There’s a huge difference between what is good for American companies and what is good for the American economy.
– Robert Scott, senior international economist for the Economnic Policy Institute, December 28, 2010
The deficit-fueling tax cuts for the rich that Barack Obama recently agreed to inherit and pass on from George W. Bush have been sold to the American public as necessary for the creation of jobs and the expansion of the “recovery.” Profits for the wealthy few, the argument goes, mean more employment and income for the people. What’s good for the business elite is good for the country, right?

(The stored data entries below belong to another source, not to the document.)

(* ===== verification/SimEnv.v ===== *)
(** A concrete environment: a small simulated chip that satisfies the laws of
    [EspIdfSpec] and [Sha256Spec]. The theorems quantify over every environment;
    this one shows that their hypotheses can be met and lets them be run. *)
From S2P Require Import Prelude Machine EspIdf Crc32.

Record sim : Type := mk_sim {
  sim_rx : list Z;                 (** bytes waiting on the UART *)
  sim_flash : list Z;              (** the content of the update slot *)
  sim_boot : option esp_partition_t;
  sim_nvs : option Z;              (** the stored boot count *)
  sim_clock : Z                    (** milliseconds *)
}.

Definition sim_ota_0 : esp_partition_t := mk_partition true 0x10 0x10000 0x100000 [111; 48].
Definition sim_ota_1 : esp_partition_t := mk_partition true 0x11 0x110000 0x100000 [111; 49].
Definition sim_factory : esp_partition_t := mk_partition true 0x00 0x210000 0x100000 [102].

Definition sim_init : sim := mk_sim [] [] (Some sim_ota_0) (Some 6) 2500.

(** A 32-byte digest that is easy to compute. *)
Definition sim_digest (l : list Z) : list Z := le32 (crc32 l) ++ le32 (len l mod 2 ^ 32) ++ zeros 24.
#[export] Instance sim_sha : Sha256 := sim_digest.

#[export] Instance sim_sha_spec : Sha256Spec.
Proof.
  split; intros l; unfold esp_sha, sim_sha, sim_digest; [sizes|].
  apply bytes_app; [apply bytes_le32|]. apply bytes_app; [apply bytes_le32|apply bytes_zeros].
Qed.

Definition sim_take_rx (n : Z) (w : sim) : (Z * list Z) * sim :=
  let got := to_u8 <$> take (Z.to_nat n) (sim_rx w) in
  ((len got, got),
   mk_sim (drop (Z.to_nat n) (sim_rx w)) (sim_flash w) (sim_boot w) (sim_nvs w) (sim_clock w)).
Definition sim_set_flash (l : list Z) (w : sim) : sim :=
  mk_sim (sim_rx w) l (sim_boot w) (sim_nvs w) (sim_clock w).

(** The chip's notion of an application image: a magic byte, a body, and the
    digest of both appended, as ESP-IDF's image tool lays images out. *)
Definition sim_image (body : list Z) : list Z := (0xE9 :: body) ++ sim_digest (0xE9 :: body).
Definition sim_magic (l : list Z) : bool := match l with b :: _ => b =? 0xE9 | [] => false end.
Definition sim_image_digest (l : list Z) : option (list Z) :=
  let n := (length l - 32)%nat in
  if sim_magic l && bool_decide (drop n l = sim_digest (take n l)) then Some (drop n l) else None.

(** What a slot holds; only the update slot is ever written. *)
Definition sim_slot (w : sim) (p : esp_partition_t) : list Z :=
  if bool_decide (p = sim_ota_1) then sim_flash w else sim_image [part_subtype p].

(** [ESP_ERR_OTA_VALIDATE_FAILED] *)
Definition sim_invalid : esp_err_t := ESP_ERR_OTHER 0x1503.
Definition sim_check (l : list Z) : esp_err_t :=
  if sim_image_digest l is Some _ then ESP_OK else sim_invalid.

#[export] Instance sim_idf : EspIdf sim := {
  uart_write_bytes _ data w := (len data, w);
  uart_read_bytes _ n _ w := sim_take_rx n w;
  uart_driver_install _ _ w := (ESP_OK, w);
  uart_param_config _ _ w := (ESP_OK, w);
  uart_set_pin _ _ _ _ _ w := (ESP_OK, w);
  uart_driver_delete _ w := (ESP_OK, w);
  esp_ota_get_running_partition _ := Some sim_ota_0;
  esp_ota_get_boot_partition := sim_boot;
  esp_ota_get_next_update_partition _ := Some sim_ota_1;
  esp_ota_get_state_partition _ _ := (ESP_OK, Some ESP_OTA_IMG_VALID);
  esp_ota_check_rollback_is_possible _ := true;
  esp_ota_begin _ _ w := ((ESP_OK, 7), sim_set_flash [] w);
  esp_ota_write _ data w :=
    if sim_magic (sim_flash w ++ data) then (ESP_OK, sim_set_flash (sim_flash w ++ data) w)
    else (sim_invalid, w);
  esp_ota_end _ w := (sim_check (sim_flash w), w);
  esp_ota_abort _ w := (ESP_OK, sim_set_flash [] w);
  esp_ota_set_boot_partition p w :=
    (sim_check (sim_slot w p),
     if sim_image_digest (sim_slot w p) is Some _
     then mk_sim (sim_rx w) (sim_flash w) (Some p) (sim_nvs w) (sim_clock w) else w);
  esp_ota_mark_app_valid_cancel_rollback w := (ESP_OK, w);
  esp_ota_mark_app_invalid_rollback_and_reboot w := (None, w);
  esp_partition_get_sha256 p w :=
    (match sim_image_digest (sim_slot w p) with Some digest => (ESP_OK, digest) | None => (ESP_FAIL, zeros 32) end, w);
  esp_partition_find_app _ := [sim_factory; sim_ota_0; sim_ota_1];
  nvs_flash_init w := (ESP_OK, w);
  nvs_open w := ((ESP_OK, 3), w);
  nvs_get_u32 _ w :=
    match sim_nvs w with Some v => (ESP_OK, Some v) | None => (ESP_ERR_NVS_NOT_FOUND, None) end;
  nvs_set_u32 _ v w := (ESP_OK, mk_sim (sim_rx w) (sim_flash w) (sim_boot w) (Some v) (sim_clock w));
  nvs_commit _ w := (ESP_OK, w);
  nvs_close _ w := w;
  esp_fill_random n w := (zeros n, w);
  esp_timer_get_time w := sim_clock w * 1000;
  heap_caps_get_free_size _ := 200000;
  esp_chip_model _ := CHIP_ESP32C3;
  esp_app_get_description _ :=
    Some (mk_app_desc [49; 46; 50; 46; 51] [97; 112; 112] [65; 117; 103] [118; 54]);
  ESP_PARTITION_SUBTYPE_APP_OTA_0 := 0x10;
  ESP_PARTITION_SUBTYPE_APP_OTA_15 := 0x1F;
  xTaskCreate _ _ _ w := ((true, 1), w);
  vTaskDelay ticks w :=
    mk_sim (sim_rx w) (sim_flash w) (sim_boot w) (sim_nvs w) (sim_clock w + 10 * ticks);
  pdMS_TO_TICKS ms := ms / 10
}.

#[export] Instance sim_idf_spec : EspIdfSpec sim.
Proof.
  split; simpl.
  - intros n w Hn. sizes.
  - intros n w. apply bytes_zeros.
  - intros p w. cbn. unfold sim_image_digest. cbv zeta.
    destruct (_ && _) eqn:Eb; [|done].
    cbn. apply andb_true_iff in Eb as [_ Eb].
    apply bool_decide_eq_true in Eb. rewrite Eb. unfold sim_digest. sizes.
  - intros w p [= <-]. unfold u32; simpl. lia.
  - intros port n timeout w. apply Forall_fmap, Forall_true. intros x. apply to_u8_range.
  - intros port n timeout w Hn. sizes.
  - discriminate.
Qed.

Definition sim_io (w : sim) : io sim := mk_io w [].
(* ===== verification/Protocol.v ===== *)
(** protocol.h and protocol.c: the packet format, the streaming parser and the
    packet writer; the specification of the wire format ([encode_frame]) and the
    theorems that tie the C code to it. *)
From S2P Require Import Prelude Machine EspIdf Crc32 SimEnv.

(** * Data *)

Definition PROTOCOL_MAGIC_0 : Z := 0xAA.
Definition PROTOCOL_MAGIC_1 : Z := 0x55.
Definition PROTOCOL_VERSION : Z := 1.
Definition PROTOCOL_MAX_PAYLOAD : Z := 1024.
Definition HEADER_SIZE : Z := 8.
Definition CRC_SIZE : Z := 4.
#[export] Hint Unfold PROTOCOL_MAX_PAYLOAD HEADER_SIZE CRC_SIZE : consts.

Inductive protocol_command_t : Type :=
| CMD_PING | CMD_GET_INFO | CMD_REBOOT | CMD_ROLLBACK | CMD_AUTH
| CMD_OTA_BEGIN | CMD_OTA_DATA | CMD_OTA_END | CMD_OTA_ABORT
| CMD_ACK | CMD_NACK | CMD_INFO.
#[export] Instance protocol_command_t_eq_dec : EqDecision protocol_command_t.
Proof. solve_decision. Defined.

(** The enum's values. *)
Definition command_byte (c : protocol_command_t) : Z :=
  match c with
  | CMD_PING => 0x01 | CMD_GET_INFO => 0x02 | CMD_REBOOT => 0x03 | CMD_ROLLBACK => 0x04
  | CMD_AUTH => 0x05 | CMD_OTA_BEGIN => 0x10 | CMD_OTA_DATA => 0x11 | CMD_OTA_END => 0x12
  | CMD_OTA_ABORT => 0x13 | CMD_ACK => 0xF0 | CMD_NACK => 0xF1 | CMD_INFO => 0xF2
  end.

Inductive protocol_error_t : Type :=
| ERR_OK | ERR_UNKNOWN_COMMAND | ERR_INVALID_PACKET | ERR_CRC_ERROR | ERR_INVALID_LENGTH
| ERR_BUSY | ERR_AUTH_REQUIRED | ERR_OTA_ALREADY_STARTED | ERR_OTA_NOT_STARTED
| ERR_OTA_INVALID_OFFSET | ERR_OTA_FLASH_ERROR | ERR_OTA_HASH_MISMATCH
| ERR_OTA_INVALID_IMAGE | ERR_OTA_SIZE_ERROR | ERR_ROLLBACK_NOT_AVAILABLE.
#[export] Instance protocol_error_t_eq_dec : EqDecision protocol_error_t.
Proof. solve_decision. Defined.

Definition error_byte (e : protocol_error_t) : Z :=
  match e with
  | ERR_OK => 0x00 | ERR_UNKNOWN_COMMAND => 0x01 | ERR_INVALID_PACKET => 0x02
  | ERR_CRC_ERROR => 0x03 | ERR_INVALID_LENGTH => 0x04 | ERR_BUSY => 0x05
  | ERR_AUTH_REQUIRED => 0x06 | ERR_OTA_ALREADY_STARTED => 0x10
  | ERR_OTA_NOT_STARTED => 0x11 | ERR_OTA_INVALID_OFFSET => 0x12
  | ERR_OTA_FLASH_ERROR => 0x13 | ERR_OTA_HASH_MISMATCH => 0x14
  | ERR_OTA_INVALID_IMAGE => 0x15 | ERR_OTA_SIZE_ERROR => 0x16
  | ERR_ROLLBACK_NOT_AVAILABLE => 0x17
  end.

(** [payload] is the whole array of [PROTOCOL_MAX_PAYLOAD] bytes; a packet fills
    its first [length] bytes and leaves the rest as an earlier packet left it. *)
Record protocol_packet_t : Type := mk_packet {
  pkt_version : Z;
  pkt_command : Z;
  pkt_sequence : Z;
  pkt_length : Z;
  pkt_payload : list Z
}.

Record protocol_parser_t : Type := mk_parser {
  prs_buffer : list Z;
  prs_length : Z
}.

Definition PARSER_BUFFER_SIZE : Z := 2 + 1 + 1 + 2 + 2 + PROTOCOL_MAX_PAYLOAD + 4.
Definition TX_BUFFER_SIZE : Z := HEADER_SIZE + PROTOCOL_MAX_PAYLOAD + CRC_SIZE.
#[export] Hint Unfold PARSER_BUFFER_SIZE TX_BUFFER_SIZE : consts.

(** The statics of protocol.c. *)
Record proto_state (W : Type) : Type := mk_proto {
  s_uart_port : Z;
  s_write : option (writer W);
  s_write_context : Z;
  s_tx_buffer : list Z
}.
Arguments mk_proto {W}.
Arguments s_uart_port {W}. Arguments s_write {W}.
Arguments s_write_context {W}. Arguments s_tx_buffer {W}.

(** What the protocol layer acts on: its statics and the outside. *)
Record link (W : Type) : Type := mk_link { l_proto : proto_state W; l_io : io W }.
Arguments mk_link {W}. Arguments l_proto {W}. Arguments l_io {W}.
Definition link_io {W} : lens (link W) (io W) :=
  mk_lens l_io (fun t s => mk_link (l_proto s) t).
Definition link_proto {W} : lens (link W) (proto_state W) :=
  mk_lens l_proto (fun t s => mk_link t (l_io s)).

(** * Byte order helpers *)

Definition read_le16 (data : list Z) (off : Z) : option Z :=
  b0 ← zget data off;
  b1 ← zget data (off + 1);
  Some (Z.lor b0 (Z.shiftl b1 8)).

Definition read_le32 (data : list Z) (off : Z) : option Z :=
  b0 ← zget data off;
  b1 ← zget data (off + 1);
  b2 ← zget data (off + 2);
  b3 ← zget data (off + 3);
  Some (Z.lor (Z.lor (Z.lor b0 (Z.shiftl b1 8)) (Z.shiftl b2 16)) (Z.shiftl b3 24)).

Definition write_le16 (data : list Z) (off value : Z) : option (list Z) :=
  data ← zset data off (Z.land value 0xFF);
  zset data (off + 1) (Z.land (Z.shiftr value 8) 0xFF).

Definition write_le32 (data : list Z) (off value : Z) : option (list Z) :=
  data ← zset data off (Z.land value 0xFF);
  data ← zset data (off + 1) (Z.land (Z.shiftr value 8) 0xFF);
  data ← zset data (off + 2) (Z.land (Z.shiftr value 16) 0xFF);
  zset data (off + 3) (Z.land (Z.shiftr value 24) 0xFF).

(** * The parser *)

Definition protocol_parser_init (parser : protocol_parser_t) : protocol_parser_t :=
  mk_parser (prs_buffer parser) 0.

(** Lines 82-106, once [length] bytes and so the whole header are in the
    buffer. Returns what the C function returns, with the parser and the packet
    as it leaves them; [None] is an access outside an array. *)
Definition protocol_parser_finish (buffer : list Z) (length : Z) (packet : protocol_packet_t)
  : option (bool * protocol_parser_t * protocol_packet_t) :=
  payload_length ← read_le16 buffer 6;
  if PROTOCOL_MAX_PAYLOAD <? payload_length then
    Some (false, mk_parser buffer 0, packet)
  else
  let packet_length := HEADER_SIZE + payload_length + CRC_SIZE in
  if length <? packet_length then
    Some (false, mk_parser buffer length, packet)
  else
  expected_crc ← read_le32 buffer (HEADER_SIZE + payload_length);
  body ← slice buffer 2 (HEADER_SIZE - 2 + payload_length);
  actual_crc ← protocol_crc32 body (HEADER_SIZE - 2 + payload_length);
  if negb (actual_crc =? expected_crc) then
    Some (false, mk_parser buffer 0, packet)
  else
  version ← zget buffer 2;
  command ← zget buffer 3;
  sequence ← read_le16 buffer 4;
  payload ← memcpy (pkt_payload packet) 0 buffer HEADER_SIZE payload_length;
  Some (true, mk_parser buffer 0, mk_packet version command sequence payload_length payload).

Definition protocol_parser_feed (parser : protocol_parser_t) (byte : Z)
    (packet : protocol_packet_t) : option (bool * protocol_parser_t * protocol_packet_t) :=
  if (prs_length parser =? 0) && negb (byte =? PROTOCOL_MAGIC_0) then
    Some (false, parser, packet)
  else if (prs_length parser =? 1) && negb (byte =? PROTOCOL_MAGIC_1) then
    buffer ← zset (prs_buffer parser) 0 PROTOCOL_MAGIC_0;
    Some (false, mk_parser buffer (if byte =? PROTOCOL_MAGIC_0 then 1 else 0), packet)
  else
  buffer ← zset (prs_buffer parser) (prs_length parser) byte;
  let length := prs_length parser + 1 in
  if length <? HEADER_SIZE then
    Some (false, mk_parser buffer length, packet)
  else protocol_parser_finish buffer length packet.

(** * The writer *)

Section Writer.
Context {W : Type} `{EspIdf W}.

Definition uart_transport_write : writer W := fun context data w =>
  let '(written, w) := uart_write_bytes context data w in
  (if written =? len data then ESP_OK else ESP_FAIL, w).

Definition protocol_set_writer (write : option (writer W)) (context : Z)
  : M (proto_state W) unit :=
  modify (fun p => mk_proto (s_uart_port p) write context (s_tx_buffer p)).

Definition protocol_set_uart_port (uart_port : Z) : M (proto_state W) unit :=
  _ ← modify (fun p => mk_proto uart_port (s_write p) (s_write_context p) (s_tx_buffer p));
  protocol_set_writer (Some uart_transport_write) uart_port.

(** Lines 126-137: the packet is laid out in the static transmit buffer. A
    [NULL] payload is [None]. *)
Definition fill_tx_buffer (tx : list Z) (command sequence : Z)
    (payload : option (list Z)) (length : Z) : option (list Z) :=
  tx ← zset tx 0 PROTOCOL_MAGIC_0;
  tx ← zset tx 1 PROTOCOL_MAGIC_1;
  tx ← zset tx 2 PROTOCOL_VERSION;
  tx ← zset tx 3 command;
  tx ← write_le16 tx 4 sequence;
  tx ← write_le16 tx 6 length;
  tx ← match payload with
       | Some payload => if 0 <? length then memcpy tx HEADER_SIZE payload 0 length else Some tx
       | None => Some tx
       end;
  body ← slice tx 2 (HEADER_SIZE - 2 + length);
  crc ← protocol_crc32 body (HEADER_SIZE - 2 + length);
  write_le32 tx (HEADER_SIZE + length) crc.

(** [s_write(s_write_context, s_tx_buffer, length)]; the result is ignored. *)
Definition write_out (write : writer W) (context : Z) (data : list Z) : M (io W) unit :=
  _ ← call (write context data) (fun err => EvTx data err);
  mret tt.

Definition protocol_send_packet (command sequence : Z) (payload : option (list Z)) (length : Z)
  : M (link W) unit :=
  p ← gets l_proto;
  tx ← ub (fill_tx_buffer (s_tx_buffer p) command sequence payload length);
  _ ← zoom link_proto
        (modify (fun p => mk_proto (s_uart_port p) (s_write p) (s_write_context p) tx));
  _ ← match s_write p with
      | None => zoom link_proto (protocol_set_uart_port (s_uart_port p))
      | Some _ => mret tt
      end;
  p ← gets l_proto;
  data ← ub (slice (s_tx_buffer p) 0 (HEADER_SIZE + length + CRC_SIZE));
  write ← ub (s_write p);
  zoom link_io (write_out write (s_write_context p) data).

Definition protocol_send_ack (sequence : Z) : M (link W) unit :=
  protocol_send_packet (command_byte CMD_ACK) sequence (Some [error_byte ERR_OK]) 1.

Definition protocol_send_nack (sequence : Z) (error : protocol_error_t) : M (link W) unit :=
  protocol_send_packet (command_byte CMD_NACK) sequence (Some [error_byte error]) 1.
End Writer.

(** * The wire format (protocol/protocol.md), as a specification *)

Record frame : Type := mk_frame {
  fr_version : Z;
  fr_command : Z;
  fr_sequence : Z;
  fr_payload : list Z
}.

Definition frame_ok (f : frame) : Prop :=
  u8 (fr_version f) /\ u8 (fr_command f) /\ u16 (fr_sequence f) /\ bytes (fr_payload f) /\
  len (fr_payload f) <= PROTOCOL_MAX_PAYLOAD.

(** What the CRC covers: VER, CMD, SEQ, LENGTH and PAYLOAD. *)
Definition frame_body (f : frame) : list Z :=
  [fr_version f; fr_command f] ++ le16 (fr_sequence f) ++ le16 (len (fr_payload f)) ++ fr_payload f.

Definition encode_frame (f : frame) : list Z :=
  [PROTOCOL_MAGIC_0; PROTOCOL_MAGIC_1] ++ frame_body f ++ le32 (crc32 (frame_body f)).

(** Reading a frame at the start of a byte string. *)
Inductive verdict : Type := Incomplete | Rejected | Decoded (f : frame).

Definition classify (acc : list Z) : verdict :=
  match acc with
  | _ :: _ :: ver :: cmd :: s0 :: s1 :: l0 :: l1 :: rest =>
      let n := le_value [l0; l1] in
      if PROTOCOL_MAX_PAYLOAD <? n then Rejected
      else if len rest <? n + CRC_SIZE then Incomplete
      else
        let payload := take (Z.to_nat n) rest in
        let crc := le_value (take 4 (drop (Z.to_nat n) rest)) in
        if crc32 ([ver; cmd; s0; s1; l0; l1] ++ payload) =? crc
        then Decoded (mk_frame ver cmd (le_value [s0; s1]) payload)
        else Rejected
  | _ => Incomplete
  end.
(** Lines 142-148 and 165-171 share this shape: command, sequence, payload. *)
Definition request_input (command sequence : Z) (payload : option (list Z)) (length : Z)
  : option (list Z) :=
  input ← lset (undef (1 + 2 + PROTOCOL_MAX_PAYLOAD)) 0 command;
  input ← lset input 1 (Z.land sequence 0xFF);
  input ← lset input 2 (Z.land (Z.shiftr sequence 8) 0xFF);
  input ←
    match payload with
    | Some payload => if 0 <? length then s ← slice payload 0 length; lblit input 3 s else Some input
    | None => Some input
    end;
  lslice input 0 (3 + length).

Definition compute_request_digest (packet : protocol_packet_t) : option (list Z) :=
  input ← request_input (pkt_command packet) (pkt_sequence packet) (Some (pkt_payload packet))
    (pkt_length packet);
  Some (esp_sha input).

(** [s_auth.session_key] is a parameter. *)
Definition compute_packet_tag (session_key : list Z) (command sequence : Z)
    (payload : option (list Z)) (length : Z) : option (option (list Z)) :=
  input ← request_input command sequence payload length;
  hmac_sha256 (Some session_key) SHA256_SIZE (Some input) (3 + length).

Definition compute_response_tag (session_key : list Z) (request_command response_command sequence : Z)
    (payload : option (list Z)) (length : Z) : option (option (list Z)) :=
  let offset := 0 in
  input ← lblit (undef (len AUTH_RESPONSE_PREFIX + 1 + 1 + 2 + PROTOCOL_MAX_PAYLOAD)) 0
    AUTH_RESPONSE_PREFIX;
  let offset := offset + len AUTH_RESPONSE_PREFIX in
  input ← lset input offset request_command;
  input ← lset input (offset + 1) response_command;
  input ← lset input (offset + 2) (Z.land sequence 0xFF);
  input ← lset input (offset + 3) (Z.land (Z.shiftr sequence 8) 0xFF);
  let offset := offset + 4 in
  filled ←
    match payload with
    | Some payload =>
        if 0 <? length then
          s ← slice payload 0 length; input ← lblit input offset s; Some (input, offset + length)
        else Some (input, offset)
    | None => Some (input, offset)
    end;
  let '(input, offset) := filled in
  data ← lslice input 0 offset;
  hmac_sha256 (Some session_key) SHA256_SIZE (Some data) offset.
End Code.

(** * Specifications *)

Section Spec.
Context `{Sha256}.

(** RFC 2104, for a hash with 64-byte blocks. *)
Definition hmac_block (key : list Z) : list Z :=
  let key := if HMAC_BLOCK_SIZE <? len key then esp_sha key else key in
  key ++ zeros (HMAC_BLOCK_SIZE - len key).
Definition hmac (key message : list Z) : list Z :=
  let ipad := (fun b => Z.lxor b 0x36) <$> hmac_block key in
  let opad := (fun b => Z.lxor b 0x5C) <$> hmac_block key in
  esp_sha (opad ++ esp_sha (ipad ++ message)).

(** The messages that are authenticated (protocol/protocol.md). *)
Definition request_message (command sequence : Z) (payload : list Z) : list Z :=
  [command] ++ le16 sequence ++ payload.
Definition response_message (request_command response_command sequence : Z) (payload : list Z)
  : list Z :=
  AUTH_RESPONSE_PREFIX ++ [request_command; response_command] ++ le16 sequence ++ payload.

(** The tags: the first [AUTH_TAG_SIZE] bytes of an HMAC. *)
Definition tag_of (mac : list Z) : list Z := take (Z.to_nat AUTH_TAG_SIZE) mac.
Definition request_tag (session_key : list Z) (command sequence : Z) (payload : list Z) : list Z :=
  tag_of (hmac session_key (request_message command sequence payload)).
Definition response_tag (session_key : list Z) (request_command response_command sequence : Z)
    (payload : list Z) : list Z :=
  tag_of (hmac session_key (response_message request_command response_command sequence payload)).
End Spec.

(** * Lemmas *)

Lemma zlen_prefixes :
  len AUTH_PROOF_PREFIX = 10 /\ len AUTH_DEVICE_PROOF_PREFIX = 12 /\
  len AUTH_SESSION_PREFIX = 7 /\ len AUTH_RESPONSE_PREFIX = 8.
Proof. done. Qed.

Lemma HMAC_MAX_DATA_SIZE_value : HMAC_MAX_DATA_SIZE = 1036.
Proof. done. Qed.

(** The loop that writes both pads. *)
Lemma pads_loop (kb pre post : list Z) (f g : Z -> Z) n m :
  len pre + len kb <= n -> len pre + len kb <= m ->
  for_loop (length kb) (len pre)
    (fun i '(a, b) =>
       k ← zget (pre ++ kb ++ post) i;
       a ← lset a i (f k); b ← lset b i (g k); Some (a, b))
    (filled (f <$> pre) n, filled (g <$> pre) m) =
  Some (filled (f <$> (pre ++ kb)) n, filled (g <$> (pre ++ kb)) m).
Proof.
  revert pre. induction kb as [|k kb IH]; intros pre Hn Hm.
  { cbn. by rewrite app_nil_r. }
  cbn [length for_loop]. rewrite <-app_comm_cons, zget_mid by done. cbn [mbind option_bind].
  rewrite lset_filled by sizes. cbn [mbind option_bind].
  rewrite lset_filled by sizes. cbn [mbind option_bind].
  replace (len pre + 1) with (len (pre ++ [k])) by sizes.
  replace (pre ++ k :: kb ++ post) with ((pre ++ [k]) ++ kb ++ post) by (by rewrite <-app_assoc).
  change [f k] with (f <$> [k]). change [g k] with (g <$> [k]). rewrite <-!fmap_app.
  rewrite IH by sizes. by rewrite <-app_assoc.
Qed.

Section Runs.
Context `{Sha256Spec}.

Lemma zlen_esp_sha l : len (esp_sha l) = 32.
Proof. apply esp_sha_len. Qed.
Lemma zlen_hmac key message : len (hmac key message) = 32.
Proof. apply esp_sha_len. Qed.
Hint Rewrite zlen_esp_sha : zlen.
(* ===== verification/Auth.v ===== *)
(** auth.h and auth.c, from line 205 on: the authentication session, the
    handshake, the verification of request tags and the replay cache of signed
    responses. *)
From S2P Require Import Prelude Machine EspIdf SimEnv Protocol Hmac.

(** * Data *)

Definition AUTH_REPLAY_CACHE_SIZE : Z := 8.
#[export] Hint Unfold AUTH_REPLAY_CACHE_SIZE : consts.

Record auth_replay_entry_t : Type := mk_entry {
  ent_valid : bool;
  ent_request_command : Z;
  ent_sequence : Z;
  ent_request_digest : list Z;
  ent_response_command : Z;
  ent_response_length : Z;
  ent_response_payload : list Z
}.

Record auth_state_t : Type := mk_auth {
  required : bool;
  pending : bool;
  authenticated : bool;
  auth_key : list Z;
  auth_key_len : Z;
  client_nonce : list Z;
  server_nonce : list Z;
  session_key : list Z;
  replay_cache : list auth_replay_entry_t;
  next_replay_entry : Z
}.

(** [memset] to zero. *)
Definition entry_zero : auth_replay_entry_t :=
  mk_entry false 0 0 (zeros SHA256_SIZE) 0 0 (zeros PROTOCOL_MAX_PAYLOAD).
Definition cache_zero : list auth_replay_entry_t :=
  replicate (Z.to_nat AUTH_REPLAY_CACHE_SIZE) entry_zero.
Definition auth_zero : auth_state_t :=
  mk_auth false false false (zeros AUTH_KEY_MAX_SIZE) 0 (zeros AUTH_NONCE_SIZE)
    (zeros AUTH_NONCE_SIZE) (zeros SHA256_SIZE) cache_zero 0.

(** What auth.c acts on: its static [s_auth] and the protocol layer. *)
Record authed (W : Type) : Type := mk_authed { a_auth : auth_state_t; a_link : link W }.
Arguments mk_authed {W}. Arguments a_auth {W}. Arguments a_link {W}.
Definition authed_link {W} : lens (authed W) (link W) :=
  mk_lens a_link (fun t s => mk_authed (a_auth s) t).
Definition authed_io {W} : lens (authed W) (io W) :=
  mk_lens (fun s => l_io (a_link s)) (fun t s => mk_authed (a_auth s) (mk_link (l_proto (a_link s)) t)).
Definition set_auth {W} (f : auth_state_t -> auth_state_t) : M (authed W) unit :=
  modify (fun s => mk_authed (f (a_auth s)) (a_link s)).
(* ===== verification/OtaManager.v ===== *)
(** ota_manager.h and ota_manager.c: one firmware update session over the
    ESP-IDF OTA calls; the step relation that specifies it and the refinement
    of that relation by the C code. *)
From S2P Require Import Prelude Machine EspIdf SimEnv Protocol.

(** * Data *)

Definition OTA_SHA256_SIZE : Z := 32.
Definition OTA_BEGIN_PAYLOAD_SIZE : Z := 4 + OTA_SHA256_SIZE.
Definition OTA_DATA_HEADER_SIZE : Z := 8.
Definition OTA_MAX_CHUNK_DATA_SIZE : Z := 1016.
#[export] Hint Unfold OTA_SHA256_SIZE OTA_BEGIN_PAYLOAD_SIZE OTA_DATA_HEADER_SIZE
  OTA_MAX_CHUNK_DATA_SIZE : consts.

Record ota_state_t : Type := mk_ota_state {
  ota_active : bool;
  firmware_size : Z;
  bytes_received : Z;
  last_chunk_offset : Z;
  last_chunk_length : Z;
  last_chunk_data : list Z;
  expected_sha256 : list Z;
  ota_handle : Z;
  ota_partition : option esp_partition_t
}.

(** [memset(&s_ota, 0, sizeof(s_ota))] *)
Definition ota_zero : ota_state_t :=
  mk_ota_state false 0 0 0 0 (zeros OTA_MAX_CHUNK_DATA_SIZE) (zeros OTA_SHA256_SIZE) 0 None.

(** The statics of ota_manager.c. *)
Record ota_statics : Type := mk_ota_statics {
  s_ota : ota_state_t;
  s_actual_sha256 : list Z
}.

Wrong. The trickle down theory is incorrect. As the Associated Press (no leftist organ) reported just 13 days after Obama signed the tax cut legislation, there is currenetly a savage disconnect between the profits of big U.S. capital and the needs of American working people. American corporate profits and stock prices are way up, the AP reported, but hiring is not. All but 4 percent of the nation’s top 500 companies reported profits in 2010. The stock market is approaching its highest peak since the financial meltdown of 2008. But the jobs dividend that is supposed to filter down to ordinary Americans when the American rich prosper is not in evidence. The official unemployment rate crept back to 10 percent (the real or functional unemployment rate is closer to 20 percent) at the end of the year.1 The New York Times recently highlighted the disconnect, noting – in a Sunday article titled “Profits are Booming, Why Not Jobs?” – that corporate profits have exploded “even as 15 million Americans remain mired in unemployment, a number without precedent since the Great Depression” and while the citizenry experiences “record levels of foreclosures and indebtedness.” At the current sluggish level of job growth, Times business writer Michael Powell notes, the U.S. economy will require 90 months just to replace the jobs lost in the Great Recession of 2008-2009. “And that does not account for the five million jobs needed to keep pace with a growing population.”2
But is this really a paradox as the title of the Times article suggests? There’s little mysterious about thedisconnect between profits and jobs for those willing to look beyond the trickle-down theory’s naïve assumption of an identity of interests between the rich and the rest of us. Some big American firms are showing higher profits because their competition has faded. Following the financial collapse of 2008, for example, the Wall Street giants Goldman Sachs and Morgan Chase no longer have to compete with Bear Stearns, Lehman Bros. and Merrill Lynch. Many jobs disappeared with the collapse of the defeated behemoths.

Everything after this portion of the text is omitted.